Tennessee amends consumer debt proceeding requirements and garnishment exemptions
On May 3, the Governor of Tennessee signed into law HB 2320 (the “Act”), which will amend pleading requirements for consumer debt suits and garnishment exemptions. The Act would require that, in a civil suit or arbitration requesting judgment on a consumer debt, the plaintiff creditor would provide the following in the initial pleading: (i) if the debtor’s agreement does not exist, then provide written evidence of the debtor’s agreement or a document provided to the debtor while the account was active; (ii) a statement that the debt has been transferred or assigned; (iii) the date of the transfer or assignment; (iv) the name of any prior holders of the debt; and (v) the name or a description of the original creditor. Additionally, the Act will amend Tennessee’s garnishment provisions to automatically exempt them from execution, seizure, or attachment funds up to $2,500 in a debtor’s deposit account with a bank or financial institution. The Act will go into effect on July 1.

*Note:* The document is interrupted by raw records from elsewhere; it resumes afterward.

(* ===== verification/Timer.v ===== *)
(** * The local timer ([Timer] of [hotstuff/consensus/src/synchronizer.rs]) and
      the loop of [run] in time

    [Timer] wraps tokio's [Interval], which is a parameter: [TokioTime] has its
    operations, [TokioLaws] what its documentation says of them.  [voter_step]
    is one turn of the [select!] of [ConsensusWorker::run] at a point in time;
    handlers take no time.  The theorem: a node's own timeouts are a full period
    apart, and a node that has been idle for a period times out. *)
From S2P Require Import Prelude Codec Primitives Reference Message Aggregator.
From S2P Require Import Synchronizer Network ConsensusState Import Worker WorkerFacts WorkerSafety.
Local Open Scope Z_scope.

(** [tokio::time], with instants and periods in milliseconds. *)
Class TokioTime := {
  Interval : Type;
  interval : Z → Z → outcome string Interval;
  interval_reset : Z → Interval → Interval;
  poll_tick : Z → Interval → option Z * Interval;
}.

(** The first tick of an interval is due at once, each further one a period after
    the one before; a reset makes the next one due a period from then.  The
    period must not be zero. *)
Class TokioLaws `{TokioTime} := {
  next_tick : Interval → Z;
  tick_period : Interval → Z;
  interval_zero : ∀ now, interval now 0 = Panic "`period` must be non-zero.";
  interval_start : ∀ now period, 0 < period →
    ∃ i, interval now period = Ok i ∧ next_tick i = now ∧ tick_period i = period;
  reset_next : ∀ now i, next_tick (interval_reset now i) = now + tick_period i;
  reset_period : ∀ now i, tick_period (interval_reset now i) = tick_period i;
  poll_pending : ∀ now i, now < next_tick i →
    (poll_tick now i).1 = None ∧ next_tick (poll_tick now i).2 = next_tick i ∧
    tick_period (poll_tick now i).2 = tick_period i;
  poll_ready : ∀ now i, next_tick i <= now →
    (poll_tick now i).1 = Some (next_tick i) ∧
    next_tick (poll_tick now i).2 = next_tick i + tick_period i ∧
    tick_period (poll_tick now i).2 = tick_period i;
}.

(** ** Timer *)
Record Timer `{TokioTime} := mkTimer { delay : Interval }.
Arguments mkTimer {_} _.

Section timer.
Context `{TokioTime}.

(** [Timer::new]. *)
Definition timer_new (now duration : Z) : outcome string Timer :=
  mkTimer <$> interval now duration.

(** [Timer::reset]. *)
Definition timer_reset (now : Z) (t : Timer) : Timer := mkTimer (interval_reset now (delay t)).

(** [Future::poll] for [Timer]. *)
Definition timer_poll (now : Z) (t : Timer) : option Z * Timer :=
  let '(r, i) := poll_tick now (delay t) in (r, mkTimer i).
End timer.

(** ** The loop of [run] *)
Section voter.
Context `{Platform} {CL : Client} `{TokioTime}.

(** The worker with its [local_timer]. *)
Record Voter := mkVoter { v_worker : Worker; v_timer : Timer }.

Definition is_reset (e : Effect) : bool := match e with ETimerReset => true | _ => false end.

(** Whether a handler that took the worker from [w] to [w'] reset the timer. *)
Definition resets (w w' : Worker) : bool :=
  existsb is_reset (drop (length (w_log w)) (w_log w')).

Definition handle_in_time (fuel : nat) (now : Z) (e : Event) (w : Worker) (t : Timer) : Voter :=
  let w' := (run_once fuel e w).2 in
  mkVoter w' (if resets w w' then timer_reset now t else t).

(** The branch [select!] takes; the timer's only when its poll is ready. *)
Inductive Branch := BTimer | BMessage (m : ConsensusMessage).

Definition voter_step (fuel : nat) (now : Z) (b : Branch) (v : Voter) : option Voter :=
  match b with
  | BTimer =>
      match timer_poll now (v_timer v) with
      | (Some _, t) => Some (handle_in_time fuel now TimerFired (v_worker v) t)
      | (None, _) => None
      end
  | BMessage m => Some (handle_in_time fuel now (Received m) (v_worker v) (v_timer v))
  end.

(** Turns of the loop at the given times. *)
Fixpoint voter_run (fuel : nat) (turns : list (Z * Branch)) (v : Voter) : option Voter :=
  match turns with
  | [] => Some v
  | (now, b) :: rest => voter_step fuel now b v ≫= voter_run fuel rest
  end.

(** The time of the last turn. *)
Definition last_time (start : Z) (turns : list (Z * Branch)) : Z :=
  default start (last turns.*1).
End voter.
Arguments Voter {_ _} _.

Section facts.
Context `{Platform} {CL : Client} `{TokioTime} `{!TokioLaws}.
Implicit Types (w : Worker) (v : Voter _).

Lemma timer_event_resets fuel w : resets w (run_once fuel TimerFired w).2 = true.
Proof.
  rewrite run_once_snd. simpl. unfold resets.
  assert (w_log w ++ [ETimerReset] `prefix_of` w_log (handle_local_timer fuel w).2) as [l ->].
  { unfold handle_local_timer, mbind at 1, comp_bind at 1, emit, modify at 1.
    match goal with |- _ `prefix_of` w_log (?m ?w0).2 =>
      assert (grows m) as Hg; [|exact (Hg w0)] end.
    pose proof grows_handle_qc. pose proof grows_get_proposal_payload.
    pose proof (grows_handle_proposal fuel).
    unfold handle_timeout, advance_view, generate_proposal, propose, gossip. grows. }
  rewrite <- app_assoc, drop_app_length. done.
Qed.

(** The timer's next tick is at most a period after the last turn, and at least
    a period after the last timeout. *)
Definition timed (duration : Z) (fired : option Z) (now : Z) v : Prop :=
  tick_period (delay (v_timer v)) = duration ∧
  next_tick (delay (v_timer v)) <= now + duration ∧
  ∀ t, fired = Some t → t <= now ∧ t + duration <= next_tick (delay (v_timer v)).

Lemma handle_in_time_timed fuel duration fired now t' e w t :
  t' <= now → timed duration fired t' (mkVoter w t) →
  timed duration fired now (handle_in_time fuel now e w t).
Proof.
  intros Hle (Hp & Hn & Hf). unfold handle_in_time, timed in *. simpl in *.
  destruct (resets _ _); simpl; rewrite ?reset_next, ?reset_period, ?Hp; (split; [done|]);
    (split; [lia|]); intros x Hx; destruct (Hf x Hx); lia.
Qed.

(** A turn of the timer: it is ready when its tick is due, and then starts anew. *)
Lemma timer_turn fuel duration fired now t' v :
  t' <= now → timed duration fired t' v →
  match voter_step fuel now BTimer v with
  | Some v' => next_tick (delay (v_timer v)) <= now ∧ timed duration (Some now) now v'
  | None => now < next_tick (delay (v_timer v))
  end.
Proof.
  intros Hle (Hp & Hn & Hf). simpl. unfold timer_poll.
  destruct (Z.lt_ge_cases now (next_tick (delay (v_timer v)))) as [Hlt|Hge].
  - destruct (poll_pending now _ Hlt) as [Hnone _]. destruct (poll_tick _ _) as [r i].
    simpl in Hnone. by subst r.
  - destruct (poll_ready now _ Hge) as (Hsome & _ & Hper). destruct (poll_tick _ _) as [r i].
    simpl in Hsome, Hper. subst r. split; [done|]. unfold handle_in_time.
    rewrite timer_event_resets. unfold timed. simpl. rewrite reset_next, reset_period, Hper, Hp.
    split; [done|]. split; [lia|]. intros x [= <-]. lia.
Qed.

(** The times at which the timer fired, and that they are a period apart. *)
Definition timeouts_of (turns : list (Z * Branch)) : list Z :=
  omap (λ x, match x.2 with BTimer => Some x.1 | BMessage _ => None end) turns.
Definition spaced (duration : Z) (l : list Z) : Prop :=
  StronglySorted (λ a b, a + duration <= b) l.

Lemma voter_run_timed fuel duration turns fired start v v' :
  0 < duration → timed duration fired start v → StronglySorted Z.le (start :: turns.*1) →
  voter_run fuel turns v = Some v' →
  (∃ fired', timed duration fired' (last_time start turns) v') ∧
  spaced duration (option_list fired ++ timeouts_of turns).
Proof.
  intros Hd. revert fired start v. induction turns as [|[now b] turns IH]; intros fired start v Ht Hs Hrun.
  { simpl in Hrun. simplify_eq. split; [by exists fired|]. rewrite app_nil_r.
    destruct fired; repeat constructor. }
  apply StronglySorted_inv in Hs as [Hs Hle]. apply Forall_cons in Hle as [Hle _].
  simpl in Hrun. apply bind_Some in Hrun as (v1 & Hv1 & Hrun).
  assert (last_time start ((now, b) :: turns) = last_time now turns) as ->.
  { unfold last_time. rewrite fmap_cons, last_cons. by destruct (last turns.*1). }
  destruct b as [|m].
  - pose proof (timer_turn fuel duration fired now start v Hle Ht) as Hturn. rewrite Hv1 in Hturn.
    destruct Hturn as [Hdue Ht1]. destruct (IH (Some now) now v1 Ht1 Hs Hrun) as [Hfin Hsp].
    split; [done|]. simpl in *. destruct fired as [x|]; [|done]. simpl.
    pose proof Hsp as [_ Hall]%StronglySorted_inv. destruct Ht as (_ & _ & Hf).
    destruct (Hf x eq_refl) as [_ Hx].
    constructor; [done|]. constructor; [lia|]. eapply Forall_impl; [exact Hall|]. simpl. lia.
  - simpl in Hv1. simplify_eq. destruct v as [w t].
    apply (IH fired now _ (handle_in_time_timed _ _ _ _ _ _ _ _ Hle Ht) Hs Hrun).
Qed.

(** C14: the local timer in time: whatever messages a node gets and whenever, its
    own timeouts are at least a full timer period apart, so that a node makes no
    more of them than one per period, and once a period has passed since its last
    turn the timer branch can be taken.  A timer can be made exactly when the
    period is not zero. *)
Theorem local_timer_spaces_timeouts fuel duration start w (turns : list (Z * Branch)) v :
  0 <= duration → StronglySorted Z.le (start :: turns.*1) →
  match timer_new start duration with
  | Ok t =>
      0 < duration ∧
      (voter_run fuel turns (mkVoter w t) = Some v →
       spaced duration (timeouts_of turns) ∧
       ∀ now, last_time start turns + duration <= now → is_Some (voter_step fuel now BTimer v))
  | Panic _ => duration = 0
  | _ => False
  end.
Proof.
  intros Hd Hs. unfold timer_new. destruct (decide (duration = 0)) as [->|Hne]; [by rewrite interval_zero|].
  destruct (interval_start start duration) as (i & -> & Hnext & Hper); [lia|]. cbn -[voter_step voter_run].
  split; [lia|]. intros Hrun.
  destruct (voter_run_timed fuel duration turns None start (mkVoter w (mkTimer i)) v) as [[fired Ht] Hsp];
    [lia| |done|done|].
  { split; [done|]. simpl. split; [lia|done]. }
  split; [done|]. intros now Hnow.
  pose proof (timer_turn fuel duration fired now (last_time start turns) v ltac:(lia) Ht) as Hturn.
  destruct (voter_step fuel now BTimer v); [by eexists|]. destruct Ht as (_ & Hle & _). lia.
Qed.
End facts.

Section witnesses.
#[local] Existing Instance ref_platform.
#[local] Existing Instance ref_platform_laws.
#[local] Existing Instance ref_client.

(** An interval as its next tick and its period. *)
Definition ref_tokio : TokioTime := {|
  Interval := Z * Z;
  interval now period :=
    if period =? 0 then Panic "`period` must be non-zero." else Ok (now, period);
  interval_reset now i := (now + i.2, i.2);
  poll_tick now i := if now <? i.1 then (None, i) else (Some i.1, (i.1 + i.2, i.2));
|}.
#[local] Existing Instance ref_tokio.

Definition ref_tokio_laws : TokioLaws.
Proof.
  refine {| next_tick := fst; tick_period := snd |}; try done.
  - intros now period Hp. exists (now, period). split; [|done]. simpl.
    by destruct (Z.eqb_spec period 0); [lia|].
  - intros now i Hlt. simpl. by rewrite (proj2 (Z.ltb_lt _ _) Hlt).
  - intros now i Hge. simpl. by rewrite (proj2 (Z.ltb_ge _ _) Hge).
Defined.
#[local] Existing Instance ref_tokio_laws.

Definition ref_timer (next period : Z) : @Timer ref_tokio := @mkTimer ref_tokio (next, period).

(** The timer fires at once and again after half a second, with a proposal in
    between. *)
Definition ref_turns : list (Z * Branch) :=
  [(0, BTimer); (200, BMessage (CM_Propose ref_p1)); (700, BTimer)].

Lemma local_timer_spaces_timeouts_witness :
  spaced 500 (timeouts_of ref_turns) ∧ timeouts_of ref_turns = [0; 700].
Proof.
  split; [|reflexivity].
  pose proof (local_timer_spaces_timeouts 2 500 0 (ref_worker 4 1) ref_turns) as Ht.
  assert (is_Some (voter_run 2 ref_turns (mkVoter (ref_worker 4 1) (ref_timer 0 500)))) as [v Hv].
  { apply is_Some_alt. vm_compute. exact I. }
  destruct (Ht v) as [_ Hr]; [lia| |exact (proj1 (Hr Hv))].
  change (ref_turns.*1) with [0; 200; 700]. repeat constructor; lia.
Defined.
End witnesses.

Georgia amends provisions for telemarketing provisions for defendants
On May 6, Georgia enacted SB 73 (the “Act”), which amends, among other things, Georgia’s telemarketing laws. The Act clarifies that no person or entity can make or cause any telephone solicitation violations, now on behalf of another person or entity, and sets forth that there is a private right of action against violators. The Act also amends the damages to be the actual monetary loss for each violation or a violation up to $1,000 in damages, whichever is greater. However, if a class action lawsuit is brought under the Act, the $1,000 in statutory damages would not apply. The Act further provides that ignorance would not be a valid defense if a defendant did not make or was not aware how a telephone solicitation violated applicable laws. However, it is defensible if the defendant had established policies and procedures to prevent violations, and enforced such procedures, or if a phone number was provided in error so long as the defendant did not have any knowledge of the mistake.